Il racconto si conclude con Gesù che volutamente va a cercare e trova il miracolato cacciato fuori dalla sinagoga (vv. 34-35) per proporgli di aderire con fede a lui che racchiude in pienezza il mistero del Figlio dell’uomo che, in verità, è il Figlio di Dio! La risposta finale del cieco che ora vede per la prima volta il Signore è una decisa professione di fede resa evidente dall’esplicita affermazione: «Credo, Signore». In tal modo il cieco nato illuminato dal Signore diviene il prototipo e l’esemplare per tutti i credenti.
La preghiera liturgica pone in luce la comprensione battesimale del testo evangelico: «Nel mendicante guarito è raffigurato il genere umano prima nella cecità della sua origine e poi nella splendida illuminazione che al fonte battesimale gli viene donata» (Prefazio I). In questo contesto l’immersione nell’acqua battesimale, evocata dalla piscina di Siloe, rappresenta il passaggio dall’oscurità totale che è l’incredulità alla grazia di vederci, ossia di pervenire alla fede che il Vangelo rende plasticamente nel cieco guarito che vede con i suoi occhi Gesù! È lui, Gesù, il Figlio, la luce vera che al credente è concesso di guardare in faccia, «a viso scoperto».
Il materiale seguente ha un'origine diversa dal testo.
(* ===== verification/StdStringView.v ===== *)
(** * String objects in memory: views, primitive steps and their effect

    A view of a string object is what the functions of the class see of it: the buffer it
    uses, the cells of the buffer and the length. Here is what each primitive of [StdString]
    does in a state in which an object has a view; the functions then become functions on
    lists of cells. *)
From stdpp Require Import base numbers list gmap.
From Stdlib Require Import ZArith Lia.
From S2P Require Import Prelude StdString.

(** * Steps *)

Lemma bind_ok {A B} (c : Exc A) (k : A → Exc B) st a st' :
  c st = Some (inl a, st') → (c ≫= k) st = k a st'.
Proof. intros H. unfold mbind, Exc_bind. by rewrite H. Qed.

Lemma bind_throws {A B} (c : Exc A) (k : A → Exc B) st e st' :
  c st = Some (inr e, st') → (c ≫= k) st = Some (inr e, st').
Proof. intros H. unfold mbind, Exc_bind. by rewrite H. Qed.

Lemma bind_ret {A B} (a : A) (k : A → Exc B) st : (mret a ≫= k) st = k a st.
Proof. done. Qed.

(** * Views *)

(** The block and the capacity, for a string that is not local. *)
Record view := View {
  v_block : option (nat * Z);
  v_cells : list cell;
  v_len : Z
}.

Definition v_buffer (o : nat) (V : view) : buffer :=
  match v_block V with Some (b, _) => Block b | None => Local o end.

Definition v_cap (V : view) : Z :=
  match v_block V with Some (_, n) => n | None => _S_local_capacity end.

Definition v_object (o : nat) (V : view) : basic_string :=
  String (v_buffer o V, 0) (v_len V)
    match v_block V with
    | Some (_, n) => _M_allocated_capacity n
    | None => _M_local_buf (v_cells V)
    end.

(** The object has the view. *)
Definition has (st : state) (o : nat) (V : view) : Prop :=
  strings st !! o = Some (v_object o V) ∧
  Z.of_nat (length (v_cells V)) = v_cap V + 1 ∧
  (∀ b n, v_block V = Some (b, n) → blocks st !! b = Some (v_cells V)).

(** The state with another view of the object. *)
Definition put (st : state) (o : nat) (V : view) : state :=
  State (<[o := v_object o V]> (strings st))
    match v_block V with
    | Some (b, _) => <[b := v_cells V]> (blocks st)
    | None => blocks st
    end.

Definition with_cells (V : view) (l : list cell) : view := View (v_block V) l (v_len V).
Definition with_len (V : view) (n : Z) : view := View (v_block V) (v_cells V) n.

Lemma has_put st o V : Z.of_nat (length (v_cells V)) = v_cap V + 1 → has (put st o V) o V.
Proof.
  intros Hl. split_and!; [apply lookup_insert_eq|done|].
  intros b n Hb. unfold put. rewrite Hb. apply lookup_insert_eq.
Qed.

Lemma put_put st o V1 V2 : v_block V1 = v_block V2 → put (put st o V1) o V2 = put st o V2.
Proof.
  intros Hb. unfold put. cbn. rewrite Hb. destruct (v_block V2) as [ [b n]|]; by rewrite !insert_insert_eq.
Qed.

Lemma put_same st o V : has st o V → put st o V = st.
Proof.
  intros (Hs & _ & Hb). destruct st as [ss bs]. unfold put. cbn in *. rewrite insert_id by done.
  destruct (v_block V) as [ [b n]|]; [|done]. by rewrite insert_id by (by eapply Hb).
Qed.

Lemma cells_view st o V : has st o V → cells st (v_buffer o V) = Some (v_cells V).
Proof.
  intros (Hs & _ & Hb). unfold v_buffer. destruct (v_block V) as [ [b n]|] eqn:E; cbn.
  - by eapply Hb.
  - rewrite Hs. cbn. unfold local_cells, v_object. by rewrite E.
Qed.

Lemma put_cells_other st o V p :
  p ≠ v_buffer o V → p ≠ Local o → cells (put st o V) p = cells st p.
Proof.
  intros Hp Ho. unfold put. destruct p as [o'|b]; cbn.
  - by rewrite lookup_insert_ne by congruence.
  - unfold v_buffer in Hp. destruct (v_block V) as [ [b' n]|]; [|done].
    by rewrite lookup_insert_ne by congruence.
Qed.

(** * Primitives *)

Section primitives.
Context `{Allocator} (st : state) (o : nat) (V : view).
Context (HV : has st o V).

Lemma this_string_run : this_string o st = Some (inl (v_object o V), st).
Proof using HV. unfold this_string. by rewrite (proj1 HV). Qed.

Lemma data_run : _M_data o st = Some (inl (v_buffer o V, 0), st).
Proof using HV. unfold _M_data. by rewrite (bind_ok _ _ _ _ _ this_string_run). Qed.

Lemma string_size_run : size o st = Some (inl (v_len V), st).
Proof using HV. unfold size. by rewrite (bind_ok _ _ _ _ _ this_string_run). Qed.

Lemma is_local_run : _M_is_local o st = Some (inl (bool_decide (v_block V = None)), st).
Proof using HV.
  unfold _M_is_local. rewrite (bind_ok _ _ _ _ _ data_run). unfold _M_local_data, v_buffer.
  destruct (v_block V) as [ [b n]|]; cbn; by repeat case_bool_decide.
Qed.

Lemma capacity_run : capacity o st = Some (inl (v_cap V), st).
Proof using HV.
  unfold capacity, v_cap. rewrite (bind_ok _ _ _ _ _ is_local_run).
  destruct (v_block V) as [ [b n]|] eqn:E; [|done]. cbn. unfold allocated_capacity.
  rewrite (bind_ok _ _ _ _ _ this_string_run). unfold v_object. by rewrite E.
Qed.

Lemma allocated_run b n : v_block V = Some (b, n) → allocated_capacity o st = Some (inl n, st).
Proof using HV.
  intros E. unfold allocated_capacity. rewrite (bind_ok _ _ _ _ _ this_string_run). unfold v_object. by rewrite E.
Qed.

Lemma length_run n : _M_length o n st = Some (inl tt, put st o (with_len V n)).
Proof using HV.
  unfold _M_length. rewrite (bind_ok _ _ _ _ _ this_string_run). unfold set_string, put. cbn.
  destruct (v_block V) as [ [b m]|] eqn:E; unfold v_object; cbn; rewrite ?E; [|done].
  by rewrite (insert_id (blocks st)) by (eapply (proj2 (proj2 HV)); done).
Qed.

(** ** Reading and writing the buffer *)

Lemma read_run off n :
  (off + n <= length (v_cells V))%nat →
  read_cells (v_buffer o V, Z.of_nat off) (Z.of_nat n) st = Some (inl (take n (drop off (v_cells V))), st).
Proof using HV.
  intros Hn. unfold read_cells. cbn [fst snd]. rewrite (cells_view _ _ _ HV). cbn. unfold in_buffer.
  destruct (Z.leb_spec 0 (Z.of_nat off)), (Z.leb_spec 0 (Z.of_nat n)),
    (Z.leb_spec (Z.of_nat off + Z.of_nat n) (Z.of_nat (length (v_cells V)))); try lia.
  cbn. by rewrite !Nat2Z.id.
Qed.

Lemma write_run off new :
  (off + length new <= length (v_cells V))%nat →
  write_cells (v_buffer o V, Z.of_nat off) new st =
  Some (inl tt, put st o (with_cells V (splice off new (v_cells V)))).
Proof using HV.
  intros Hn. unfold write_cells. cbn [fst snd]. rewrite (cells_view _ _ _ HV). cbn. unfold in_buffer.
  destruct (Z.leb_spec 0 (Z.of_nat off)), (Z.leb_spec 0 (Z.of_nat (length new))),
    (Z.leb_spec (Z.of_nat off + Z.of_nat (length new)) (Z.of_nat (length (v_cells V)))); try lia.
  cbn. rewrite Nat2Z.id. unfold v_buffer, put, set_cells.
  destruct (v_block V) as [ [b m]|] eqn:E; cbn; unfold v_object, v_buffer; cbn; rewrite ?E.
  - do 3 f_equal. symmetry. apply insert_id. rewrite (proj1 HV). unfold v_object, v_buffer. by rewrite E.
  - rewrite (proj1 HV). cbn. unfold v_buffer. by rewrite E.
Qed.

End primitives.

(** * Copying into the buffer *)

(** The characters at a pointer. *)
Definition reads (st : state) (p : ptr) (l : list Z) : Prop :=
  read_cells p (Z.of_nat (length l)) st = Some (inl (Some <$> l), st).

Definition good (V : view) : Prop := Z.of_nat (length (v_cells V)) = v_cap V + 1.

Lemma length_splice off new l :
  (off + length new <= length l)%nat → length (splice off new l) = length l.
Proof. intros H. unfold splice. rewrite !length_app, length_take, length_drop. lia. Qed.

Lemma good_cells V l : good V → length l = length (v_cells V) → good (with_cells V l).
Proof. intros HV Hl. unfold good, with_cells, v_cap in *. cbn. by rewrite Hl. Qed.

Lemma splice_nil off l : splice off [] l = l.
Proof. unfold splice. cbn. rewrite Nat.add_0_r. apply take_drop. Qed.

Lemma lookup_splice off new l i :
  (off + length new <= length l)%nat →
  splice off new l !! i =
  if decide (i < off)%nat then l !! i
  else if decide (i < off + length new)%nat then new !! (i - off)%nat else l !! i.
Proof.
  intros H. unfold splice. destruct (decide (i < off)%nat) as [Hi|Hi].
  - rewrite lookup_app_l by (rewrite length_take; lia). by rewrite lookup_take_lt.
  - rewrite lookup_app_r by (rewrite length_take; lia). rewrite length_take, Nat.min_l by lia.
    destruct (decide (i < off + length new)%nat) as [Hi'|Hi'].
    + by rewrite lookup_app_l by lia.
    + rewrite lookup_app_r, lookup_drop by lia. f_equal. lia.
Qed.

Section copying.
Context (st : state) (o : nat) (V : view).
Context (HV : good V).
#[local] Abbreviation here off := (v_buffer o V, Z.of_nat off).

Lemma has_here : has (put st o V) o V.
Proof using HV. by apply has_put. Qed.

Lemma put_write off new :
  (off + length new <= length (v_cells V))%nat →
  write_cells (here off) new (put st o V) =
  Some (inl tt, put st o (with_cells V (splice off new (v_cells V)))).
Proof using HV.
  intros Hn. rewrite (write_run _ _ _ has_here) by done. by rewrite put_put.
Qed.

Lemma read_char_run p c : reads (put st o V) p [c] → read_char p (put st o V) = Some (inl c, put st o V).
Proof. intros Hp. unfold read_char. by rewrite (bind_ok _ _ _ _ _ Hp). Qed.

Lemma put_memmove off p l :
  reads (put st o V) p l → (off + length l <= length (v_cells V))%nat →
  memmove (here off) p (Z.of_nat (length l)) (put st o V) =
  Some (inl tt, put st o (with_cells V (splice off (Some <$> l) (v_cells V)))).
Proof using HV.
  intros Hp Hl. unfold memmove. rewrite (bind_ok _ _ _ _ _ Hp). apply put_write. by rewrite length_fmap.
Qed.

Lemma put_one off p l :
  reads (put st o V) p l → (off + length l <= length (v_cells V))%nat → Z.of_nat (length l) = 1 →
  (c ← read_char p; traits_assign (here off) c) (put st o V) =
  Some (inl tt, put st o (with_cells V (splice off (Some <$> l) (v_cells V)))).
Proof using HV.
  intros Hp Hl E. destruct l as [|c [|c' l] ]; cbn in E; try lia.
  rewrite (bind_ok _ _ _ _ _ (read_char_run p c Hp)). by apply put_write.
Qed.

Lemma put_nothing off : put st o V = put st o (with_cells V (splice off [] (v_cells V))).
Proof. by rewrite splice_nil; destruct V. Qed.

Lemma put_move off p l :
  reads (put st o V) p l → (off + length l <= length (v_cells V))%nat →
  _S_move (here off) p (Z.of_nat (length l)) (put st o V) =
  Some (inl tt, put st o (with_cells V (splice off (Some <$> l) (v_cells V)))).
Proof using HV.
  intros Hp Hl. unfold _S_move, traits_move. destruct (Z.eqb_spec (Z.of_nat (length l)) 1); [by apply put_one|].
  destruct (Z.eqb_spec (Z.of_nat (length l)) 0); [|by apply put_memmove].
  destruct l; [|done]. cbn. by rewrite <-put_nothing.
Qed.

Lemma put_copy off p l :
  reads (put st o V) p l → (off + length l <= length (v_cells V))%nat →
  p.1 ≠ v_buffer o V ∨ Z.of_nat (off + length l) <= p.2 ∨ p.2 + Z.of_nat (length l) <= Z.of_nat off →
  _S_copy (here off) p (Z.of_nat (length l)) (put st o V) =
  Some (inl tt, put st o (with_cells V (splice off (Some <$> l) (v_cells V)))).
Proof using HV.
  intros Hp Hl Hov. unfold _S_copy, traits_copy. destruct (Z.eqb_spec (Z.of_nat (length l)) 1); [by apply put_one|].
  destruct (Z.eqb_spec (Z.of_nat (length l)) 0).
  { destruct l; [|done]. cbn. by rewrite <-put_nothing. }
  unfold memcpy, overlap. cbn [fst snd]. case_bool_decide as E; cbn.
  - destruct (Z.ltb_spec (Z.of_nat off) (p.2 + Z.of_nat (length l))),
      (Z.ltb_spec p.2 (Z.of_nat off + Z.of_nat (length l))); cbn; try by apply put_memmove.
    destruct Hov as [Hov|Hov]; [congruence|lia].
  - by apply put_memmove.
Qed.

Lemma put_assign off n c :
  (off + n <= length (v_cells V))%nat →
  _S_assign (here off) (Z.of_nat n) c (put st o V) =
  Some (inl tt, put st o (with_cells V (splice off (replicate n (Some c)) (v_cells V)))).
Proof using HV.
  intros Hl. unfold _S_assign, traits_assign_n, traits_assign.
  destruct (Z.eqb_spec (Z.of_nat n) 1).
  { replace n with 1%nat by lia. apply put_write. cbn. lia. }
  destruct (Z.eqb_spec (Z.of_nat n) 0).
  { replace n with 0%nat by lia. by rewrite <-put_nothing. }
  rewrite Nat2Z.id. apply put_write. by rewrite length_replicate.
Qed.

Lemma put_set_length n :
  (n < length (v_cells V))%nat →
  _M_set_length o (Z.of_nat n) (put st o V) =
  Some (inl tt, put st o (View (v_block V) (splice n [Some 0] (v_cells V)) (Z.of_nat n))).
Proof using HV.
  intros Hn. unfold _M_set_length. rewrite (bind_ok _ _ _ _ _ (length_run _ _ _ has_here _)), put_put by done.
  assert (has (put st o (with_len V (Z.of_nat n))) o (with_len V (Z.of_nat n))) as H1 by (by apply has_put).
  rewrite (bind_ok _ _ _ _ _ (data_run _ _ _ H1)). unfold offset, traits_assign. cbn [fst snd].
  rewrite Z.add_0_l, (write_run _ _ _ H1) by (cbn; lia). by rewrite put_put.
Qed.

(** Reading from the buffer itself, and from elsewhere. *)
Lemma reads_own off l :
  (off + length l <= length (v_cells V))%nat →
  take (length l) (drop off (v_cells V)) = Some <$> l → reads (put st o V) (here off) l.
Proof using HV. intros Hl E. unfold reads. rewrite (read_run _ _ _ has_here) by done. by rewrite E. Qed.

End copying.

Lemma reads_cells st st' p l :
  cells st' p.1 = cells st p.1 → reads st p l → reads st' p l.
Proof.
  unfold reads, read_cells. intros E. rewrite E. destruct (cells st p.1) as [cs|]; cbn; [|done].
  destruct (in_buffer _ _ _); [|done]. intros [= Hl]. by rewrite Hl.
Qed.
Cosa questa davvero straordinaria e mirabile se messa a confronto con l’iniziale illuminazione concessa da Dio al suo popolo con il dono della Legge secondo quanto abbiamo ascoltato nella Lettura a proposito di Mosè con il quale il Signore parlava «faccia a faccia», «come uno parla con il proprio amico» (Esodo 37,11) ma, si badi, ciò avveniva dalla nube! Quanto è detto nella pagina veterotestamentaria va inteso come un’anticipazione di ciò che Dio intende fare con ogni uomo. Tutti, infatti, credendo nel suo Inviato, in Gesù di Nazaret,potranno vederlo “faccia a faccia”.
È la concreta esperienza di quanti, avendo ricevuto il dono della fede, riconoscono che in Gesù, Dio «ha lavato la cecità di questo mondo» (Prefazio I), e ogni uomo può vedere e parlare con Dio come si parla con il proprio amico. Perciò il tempo quaresimale ci esorta a lodare, ringraziare e «con tutti i nostri sensi rendere gloria a Dio» (Prefazio I) per tale sua opera mirabile che ci impegna, però, a vivere e a comportarci in modo da piacere a Dio in tutto (Cfr. Epistola: 1Tessalonicesi).
Per questo partecipando all’Eucaristia, mentre fissiamo i nostri occhi sul Figlio morto e risorto nel quale brilla la gloria di Dio, così preghiamo: «Signore, dà luce ai miei occhi perché non mi addormenti nella morte; perché l’avversario non dica: “Sono più forte di lui”. Tu che hai aperto gli occhi al cieco nato, con la tua luce illumina il mio cuore perché io sappia vedere le tue opere e custodisca tutti i tuoi precetti» (All’Inizio dell’assemblea liturgica).